Martes, 17 de septiembre, 2019 | 3:29 pm

Amparo electoral y ante el TSE



El amparo electoral es aquel que surge ante la violación de los derechos fundamentales de un militante político por los órganos de su partido; también por violaciones a derechos fundamentales en las elecciones.

Diferente es el amparo por ante el Tribunal Superior Electoral (TSE), cuando “el derecho fundamental vulnerado guarde afinidad o relación directa con el ámbito jurisdiccional específico que corresponda a ese tribunal especializado” (artículo 74, Ley n.º 137-11).

También está “la acción de amparo contra los actos u omisiones de la Administración Pública” (artículo 75, Ley n.º 137-11), competencia del Tribunal Superior Administrativo (TSA).

Una acción de amparo contra una acción administrativa de la Junta Central Electoral (JCE), que vulnere derechos electorales o vinculados, como el derecho a elegir o ser elegible, ¿de quién es la competencia? Por la afinidad con la materia: TSE. Por ser la JCE un órgano de la Administración Pública: TSA.

Ese dilema tiene respuesta en la Ley n.º 137-11, que regula los procedimientos constitucionales. En su artículo 7.5, principio de favorabilidad, establece que ante una contradicción se haga la interpretación que sea más favorable a quien alega vulnerados sus derechos.

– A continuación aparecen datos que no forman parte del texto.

(** * A shallow embedding of the Thumb writer (gum/arch-arm/gumthumbwriter.c)

    The writer emits Thumb / Thumb-2 halfwords into a caller-owned buffer,
    records label and literal references, and resolves them in [flush].

    Conventions of the embedding:
    - C integers are [Z] with the conversions written out ([u16], [u32],
      [u64] for the unsigned types, [s32] for a cast to [gint32]); C's [/]
      and [%] on signed operands are [Z.quot] and [Z.rem];
    - the code buffer is a byte-addressed heap [memory]; the pointers
      [base], [code], [insn] and the pool slots are byte addresses;
    - the three bounded arrays are lists holding the first [len] entries,
      a new entry is appended at the end;
    - a function returning [gboolean] returns [bool * GumThumbWriter], the
      second component being the writer after the call;
    - the host is taken to be a 32-bit little-endian ARM: [gsize] has 32
      bits and a pool slot is stored low byte first; a difference of two
      [gint32] that leaves the range of [int] wraps around.

    The file has four parts: the writer, function by function, in the
    order of the source; the behaviour the specification states, in its
    own words; the invariants of the proofs and the writers of the
    scenarios; the properties, those of the stated behaviour first and
    further ones of the code after them. *)

From Stdlib Require Import ZArith List Bool Lia Permutation.
Import ListNotations.
Local Open Scope Z_scope.

Declare Scope cbits_scope.
Infix ".|" := Z.lor (at level 42, left associativity) : cbits_scope.
Infix ".&" := Z.land (at level 41, left associativity) : cbits_scope.
Infix ".^" := Z.lxor (at level 41, left associativity) : cbits_scope.
Infix "<<" := Z.shiftl (at level 39, left associativity) : cbits_scope.
Infix ">>" := Z.shiftr (at level 39, left associativity) : cbits_scope.
Local Open Scope cbits_scope.

(** ** Integer types *)

Definition u8 (x : Z) : Z := x mod 2 ^ 8.
Definition u16 (x : Z) : Z := x mod 2 ^ 16.
Definition u32 (x : Z) : Z := x mod 2 ^ 32.
Definition u64 (x : Z) : Z := x mod 2 ^ 64.

(** [(gint32) x]: the low 32 bits read as a two's complement number. *)
Definition s32 (x : Z) : Z := (x + 2 ^ 31) mod 2 ^ 32 - 2 ^ 31.

(** [gsize] as on the 32-bit ARM hosts the writer targets. *)
Definition gsize (x : Z) : Z := u32 x.

(** GLib's [ABS (a)]: [((a) < 0) ? -(a) : (a)]. *)
Definition ABS (a : Z) : Z := if a <? 0 then - a else a.

(** Modelled from the spec: the mask and range macros of gumdefs.h, which
    is not part of the sources at hand ("fits in signed 8 bits", "signed 11
    bits", "unsigned 7 bits"; [imm5], [imm10], [imm11] fields). *)
Definition GUM_INT5_MASK : Z := 0x1f.
Definition GUM_INT8_MASK : Z := 0xff.
Definition GUM_INT10_MASK : Z := 0x3ff.
Definition GUM_INT11_MASK : Z := 0x7ff.
Definition GUM_IS_WITHIN_UINT7_RANGE (i : Z) : bool :=
  (0 <=? i) && (i <=? 127).
Definition GUM_IS_WITHIN_INT8_RANGE (i : Z) : bool :=
  (-128 <=? i) && (i <=? 127).
Definition GUM_IS_WITHIN_INT11_RANGE (i : Z) : bool :=
  (-1024 <=? i) && (i <=? 1023).

Definition GUM_MAX_LABEL_COUNT : Z := 100.
Definition GUM_MAX_LREF_COUNT : Z := 3 * GUM_MAX_LABEL_COUNT.
Definition GUM_MAX_LITERAL_REF_COUNT : Z := 100.

(** ** The code buffer *)

(** One byte per address; a store keeps the low eight bits. *)
Definition memory := Z -> Z.

Definition load8 (m : memory) (a : Z) : Z := u8 (m a).

Definition store8 (m : memory) (a b : Z) : memory :=
  fun x => if x =? a then u8 b else m x.

(** [GUINT16_FROM_LE ( *p )] and [*p = GUINT16_TO_LE (h)]: byte [a] is the
    low byte, byte [a + 1] the high byte, whatever the host byte order. *)
Definition load16 (m : memory) (a : Z) : Z :=
  load8 m a + 2 ^ 8 * load8 m (a + 1).

Definition store16 (m : memory) (a h : Z) : memory :=
  store8 (store8 m a h) (a + 1) (h >> 8).

(** A [guint32] pool slot, read and written in host order (little-endian,
    as on the ARM hosts the writer runs on). *)
Definition load32 (m : memory) (a : Z) : Z :=
  load16 m a + 2 ^ 16 * load16 m (a + 2).

Definition store32 (m : memory) (a v : Z) : memory :=
  store16 (store16 m a v) (a + 2) (v >> 16).

Fixpoint store_bytes (m : memory) (a : Z) (data : list Z) : memory :=
  match data with
  | [] => m
  | b :: rest => store_bytes (store8 m a b) (a + 1) rest
  end.

(** ** Registers *)

(** The general-purpose registers of capstone's [arm_reg] the writer is
    called with. *)
Inductive arm_reg : Set :=
  | ARM_REG_R0 | ARM_REG_R1 | ARM_REG_R2 | ARM_REG_R3
  | ARM_REG_R4 | ARM_REG_R5 | ARM_REG_R6 | ARM_REG_R7
  | ARM_REG_R8 | ARM_REG_R9 | ARM_REG_R10 | ARM_REG_R11 | ARM_REG_R12
  | ARM_REG_SP | ARM_REG_LR | ARM_REG_PC.

Record GumArmRegInfo : Set := mkRegInfo { meta : Z; index : Z }.

(** Modelled from the spec: [GumArmMetaReg] and [gum_arm_reg_describe] of
    gumarmreg.h/.c, which are not part of the sources at hand. The helper
    "maps a symbolic register to [index: 0..15] and a meta-class
    R0..R7 | R8..R12 | SP | LR | PC"; the meta-registers are numbered in
    register order, SP, LR and PC being R13, R14 and R15. *)
Definition GUM_ARM_MREG_R0 : Z := 0.
Definition GUM_ARM_MREG_R7 : Z := 7.
Definition GUM_ARM_MREG_R8 : Z := 8.
Definition GUM_ARM_MREG_R12 : Z := 12.
Definition GUM_ARM_MREG_SP : Z := 13.
Definition GUM_ARM_MREG_LR : Z := 14.
Definition GUM_ARM_MREG_PC : Z := 15.

Definition arm_reg_number (reg : arm_reg) : Z :=
  match reg with
  | ARM_REG_R0 => 0 | ARM_REG_R1 => 1 | ARM_REG_R2 => 2 | ARM_REG_R3 => 3
  | ARM_REG_R4 => 4 | ARM_REG_R5 => 5 | ARM_REG_R6 => 6 | ARM_REG_R7 => 7
  | ARM_REG_R8 => 8 | ARM_REG_R9 => 9 | ARM_REG_R10 => 10
  | ARM_REG_R11 => 11 | ARM_REG_R12 => 12
  | ARM_REG_SP => 13 | ARM_REG_LR => 14 | ARM_REG_PC => 15
  end.

Definition gum_arm_reg_describe (reg : arm_reg) : GumArmRegInfo :=
  let m := GUM_ARM_MREG_R0 + arm_reg_number reg in
  mkRegInfo m (m - GUM_ARM_MREG_R0).

Definition arm_reg_eqb (a b : arm_reg) : bool :=
  arm_reg_number a =? arm_reg_number b.

(** [ARM_REG_R0 + arg_index] for the first four argument slots. *)
Definition arm_reg_of_arg_index (i : nat) : arm_reg :=
  match i with
  | O => ARM_REG_R0
  | 1%nat => ARM_REG_R1
  | 2%nat => ARM_REG_R2
  | _ => ARM_REG_R3
  end.

(** ** The writer *)

(** Modelled from the spec: [GumOS] of gumprocess.h, which is not part of
    the sources at hand. The OS tag is "one of Linux, Android, other"; the
    writer tells only the first two apart. *)
Inductive GumOS : Set :=
  | GUM_OS_LINUX
  | GUM_OS_ANDROID
  | GUM_OS_OTHER.

Record GumThumbLabelMapping : Set :=
  mkLabelMapping { map_id : Z; map_address : Z }.

Record GumThumbLabelRef : Set :=
  mkLabelRef { lref_id : Z; lref_insn : Z; lref_pc : Z }.

Record GumThumbLiteralRef : Set :=
  mkLiteralRef { lit_val : Z; lit_insn : Z; lit_pc : Z }.

Inductive GumThumbMemoryOperation : Set :=
  | GUM_THUMB_MEMORY_LOAD
  | GUM_THUMB_MEMORY_STORE.

Inductive GumArgument : Set :=
  | GUM_ARG_ADDRESS (address : Z)
  | GUM_ARG_REGISTER (reg : arm_reg).

(** The fields of [struct _GumThumbWriter], the heap its pointers point
    into, and two history counters that no C field corresponds to:
    [halfwords_emitted] counts the halfwords the cursor was advanced over by
    an emission, [bytes_skipped] the bytes passed over by [skip]. *)
Record GumThumbWriter : Type := mkWriter {
  target_os : GumOS;
  base : Z;
  code : Z;
  pc : Z;
  id_to_address : list GumThumbLabelMapping;
  label_refs : list GumThumbLabelRef;
  literal_refs : list GumThumbLiteralRef;
  heap : memory;
  halfwords_emitted : Z;
  bytes_skipped : Z
}.

Definition with_heap (w : GumThumbWriter) (m : memory) : GumThumbWriter :=
  mkWriter (target_os w) (base w) (code w) (pc w) (id_to_address w)
    (label_refs w) (literal_refs w) m (halfwords_emitted w) (bytes_skipped w).

Definition with_label_refs (w : GumThumbWriter)
    (l : list GumThumbLabelRef) : GumThumbWriter :=
  mkWriter (target_os w) (base w) (code w) (pc w) (id_to_address w)
    l (literal_refs w) (heap w) (halfwords_emitted w) (bytes_skipped w).

Definition with_literal_refs (w : GumThumbWriter)
    (l : list GumThumbLiteralRef) : GumThumbWriter :=
  mkWriter (target_os w) (base w) (code w) (pc w) (id_to_address w)
    (label_refs w) l (heap w) (halfwords_emitted w) (bytes_skipped w).

Definition with_id_to_address (w : GumThumbWriter)
    (l : list GumThumbLabelMapping) : GumThumbWriter :=
  mkWriter (target_os w) (base w) (code w) (pc w) l
    (label_refs w) (literal_refs w) (heap w) (halfwords_emitted w)
    (bytes_skipped w).

(** [code] advanced by [n] halfwords and [pc] by [d] bytes, [n] halfwords
    accounted as emitted. *)
Definition advance (w : GumThumbWriter) (n d : Z) : GumThumbWriter :=
  mkWriter (target_os w) (base w) (code w + 2 * n) (u64 (pc w + d))
    (id_to_address w) (label_refs w) (literal_refs w) (heap w)
    (halfwords_emitted w + n) (bytes_skipped w).

(** [gum_thumb_writer_reset]; [native_os] is what
    [gum_process_get_native_os ()] returns and [m] the heap at the call. *)
Definition gum_thumb_writer_reset (native_os : GumOS) (m : memory)
    (code_address : Z) : GumThumbWriter :=
  mkWriter native_os code_address code_address (u64 code_address)
    [] [] [] m 0 0.

Definition gum_thumb_writer_set_target_os (self : GumThumbWriter)
    (os : GumOS) : GumThumbWriter :=
  mkWriter os (base self) (code self) (pc self) (id_to_address self)
    (label_refs self) (literal_refs self) (heap self)
    (halfwords_emitted self) (bytes_skipped self).

Definition gum_thumb_writer_cur (self : GumThumbWriter) : Z := code self.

En ese caso quedaría a criterio del accionante elegir la vía que considere más favorable… En el TSA son jueces de inferior jerarquía, y se tiene a un Ministerio Público en contra, resultando más idóneo el TSE. Que además tiene un conocimiento ligado a lo electoral, y por lo tanto podrá juzgar con más rigor la vulneración alegada.

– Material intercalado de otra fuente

(** X25. The local counts after a rebalancing.  Under the conditions of
    the re-cut (counts not negative and within [int] range, a curve order
    that lists every cell once), when the imbalance exceeds the threshold
    and the call returns, on every process: the [Nlocal] it returns is the
    number of particles in the cells the new assignment gives to this
    process, every cell belongs to a process of the job, and the new counts
    of all processes add up to the total number of particles. *)
Theorem repartition_local_counts (gt_optimalave : Z -> bool)
    (NProcs ThisTask Nlocal iBaryonSearch numcellsperdim : Z)
    (parts order ids : list Z)
    (reread : bool) (ids' parts' : list Z) (Nlocal' : Z) :
  0 < NProcs ->
  (forall n, gt_optimalave n = true -> 0 < n) ->
  length ids = length parts ->
  order ≡ₚ map Z.of_nat (seq 0 (length ids)) ->
  Forall (fun x => 0 <= x) parts ->
  sumZ parts <= INT_MAX ->
  0 <= ThisTask < NProcs ->
  Decomposer.MPIRepartitionDomainDecompositionWithMesh true gt_optimalave
    NProcs ThisTask Nlocal iBaryonSearch numcellsperdim parts order ids
  = Decomposer.Returned reread ids' parts' Nlocal' ->
  Nlocal' = Decomposer.assigned_particles parts ids' ThisTask /\
  Forall (fun c => 0 <= get 0 ids' c < NProcs) order /\
  sumZ (map (Decomposer.assigned_particles parts ids')
            (map Z.of_nat (seq 0 (Z.to_nat NProcs))))
  = sumZ parts.
Proof.
  intros HP Hgt Hlen Hperm Hpos Hmax HT.
  unfold Decomposer.MPIRepartitionDomainDecompositionWithMesh.
  pose proof (recut_counts gt_optimalave NProcs parts order ids HP Hgt Hlen
                Hperm Hpos Hmax) as Hcounts.
  cbv zeta in Hcounts.
  destruct (Decomposer.recut gt_optimalave NProcs parts order ids)
    as [ids1 mp] eqn:Hrecut.
  cbn [fst snd] in Hcounts.
  case_bool_decide as Hzero; [done|]. intros [= _ <- _ <-].
  destruct (Hcounts Hzero) as (Hlids & Hrange & Hmp).
  split; [by apply Hmp|]. split; [done|].
  apply assigned_particles_total; [congruence|].
  rewrite Hlids. apply Forall_forall. intros c Hc.
  rewrite <- Hperm in Hc. rewrite Forall_forall in Hrange. by apply Hrange.
Qed.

La JCE es un órgano electoral, y la parte sigue al todo; sus decisiones, incluso administrativas, repercuten sobre derechos electorales. Son administrativas-electorales.

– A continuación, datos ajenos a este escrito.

(** ** The state of a mounted form and the world around it *)

(** Modelled from the spec: [logout] of [@contexts/AuthContext.jsx], which
    is not under src/. The spec says of it: "triggers a logout (clearing the
    session/authentication context, redirecting to a logged-out state)". *)
Inductive session := LoggedIn | LoggedOut.

Definition AuthContext_logout (_ : session) : session := LoggedOut.

Record toast := {
  toast_title : value;
  toast_description : value;
  toast_isError : bool;
}.

(** [isLoading] is the component's own [useState]; [values], [errors] and
    [isSubmitting] are the state that [useForm] keeps ([isSubmitting] is true
    from the moment [handleSubmit] starts until the handler it wraps has
    settled); [log] records every call made so far, oldest first. *)
Record state := {
  isLoading : bool;
  values : gmap string value;
  errors : gmap string jsstring;
  isSubmitting : bool;
  toasts : list toast;
  auth : session;
  log : list event;
}.

(** What the collaborators answer, given everything that happened before. *)
Record world := {
  get_answer : list event → jsstring → outcome conta;
  put_answer : list event → jsstring → gmap string value → outcome unit;
  delete_answer : list event → jsstring → outcome unit;
  confirm_answer : list event → jsstring → bool;
}.

Definition record (ev : event) (st : state) : state :=
  {| isLoading := isLoading st; values := values st; errors := errors st;
     isSubmitting := isSubmitting st; toasts := toasts st; auth := auth st;
     log := log st ++ [ev] |}.

Definition with_isLoading (b : bool) (st : state) : state :=
  {| isLoading := b; values := values st; errors := errors st;
     isSubmitting := isSubmitting st; toasts := toasts st; auth := auth st;
     log := log st |}.

Definition with_value (name : string) (v : value) (st : state) : state :=
  {| isLoading := isLoading st; values := <[name := v]> (values st);
     errors := errors st; isSubmitting := isSubmitting st; toasts := toasts st;
     auth := auth st; log := log st |}.

Definition with_toast (t : toast) (st : state) : state :=
  {| isLoading := isLoading st; values := values st; errors := errors st;
     isSubmitting := isSubmitting st; toasts := toasts st ++ [t]; auth := auth st;
     log := log st |}.

Definition with_auth (s : session) (st : state) : state :=
  {| isLoading := isLoading st; values := values st; errors := errors st;
     isSubmitting := isSubmitting st; toasts := toasts st; auth := s;
     log := log st |}.

(** One call: its answer and the state after it. *)
Definition perform {X : Type} (op : effect X) (w : world) (st : state) : state * X :=
  let st' := record (Call op) st in
  match op in effect X return state * X with
  | api_get path => (st', get_answer w (log st) path)
  | api_put path body => (st', put_answer w (log st) path body)
  | api_delete path => (st', delete_answer w (log st) path)
  | setIsLoading b => (with_isLoading b st', tt)
  | setValue name v => (with_value name v st', tt)
  | showToast title description isError =>
      (with_toast {| toast_title := title; toast_description := description;
                     toast_isError := isError |} st', tt)
  | alert _ => (st', tt)
  | console_log _ => (st', tt)
  | window_confirm message => (st', confirm_answer w (log st) message)
  | logout => (with_auth (AuthContext_logout (auth st')) st', tt)
  end.

Fixpoint run {A : Type} (p : prog A) (w : world) (st : state) : state * (A + error) :=
  match p with
  | Ret a => (st, inl a)
  | Throw e => (st, inr e)
  | Vis op k => let '(st', x) := perform op w st in run (k x) w st'
  end.

(** The state a handler leaves behind. *)
Definition exec {A : Type} (p : prog A) (w : world) (st : state) : state :=
  fst (run p w st).

(** The calls a handler makes, in order. *)
Fixpoint calls {A : Type} (p : prog A) (w : world) (st : state) : list event :=
  match p with
  | Ret _ | Throw _ => []
  | Vis op k => let '(st', x) := perform op w st in Call op :: calls (k x) w st'
  end.

Definition is_get_conta (ev : event) : bool :=
  match ev with
  | Call (api_get path) => bool_decide (path = lit "/conta")
  | _ => false
  end.

Definition is_logout (ev : event) : bool :=
  match ev with Call logout => true | _ => false end.

Definition is_setValue (ev : event) : bool :=
  match ev with Call (setValue _ _) => true | _ => false end.

Definition count (f : event → bool) (l : list event) : nat :=
  length (filter (fun ev => f ev = true) l).

(** The state at mount: [useState(true)], an empty form, a live session. *)
Definition initial : state :=
  {| isLoading := true; values := ∅; errors := ∅; isSubmitting := false;
     toasts := []; auth := LoggedIn; log := [] |}.

(** ** What [UpdateForm] renders *)

Record input_view := {
  input_label : jsstring;
  input_type : jsstring;
  input_value : option value;
  input_errors : option jsstring;
  input_placeholder : option jsstring;
  input_mask : option jsstring;
}.

Record button_view := {
  titulo : jsstring;
  disabled : bool;
}.

Inductive view :=
| Loading
| Section_ (inputs : list input_view) (submit : button_view)
    (ToastComponents : list toast) (delete : button_view).

Definition cep_mask : jsstring := lit "99999-999".
Definition telefone_mask : jsstring := lit "+5\5 99 99999-9999".

(** What react-hook-form hands to an input as [field.value]: the value
    stored for the field. When nothing is stored, or [undefined] is, it
    falls back to a value of its own keeping (a default, or what the
    mounted input held), which is not in the source: [None]. *)
Definition field_value (stored : option value) : option value :=
  match stored with
  | None | Some VUndefined => None
  | Some v => Some v
  end.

El Tribunal Constitucional, en su sentencia 624/18, dejó al TSE, en materia de derechos fundamentales, las exclusivas competencias que le confiere el amparo electoral, sin tomar en cuenta que también tiene competencias para conocer amparos ordinarios que guarden afinidad a la materia electoral, desconociendo los artículos 7.5 y el 74 de su propia Ley Orgánica.

Un criterio erróneo que debe ser corregido; pero solo hay uno que lo puede cambiar: el mismo Tribunal Constitucional… Ese sí es un dilema que aun no tiene una respuesta clara.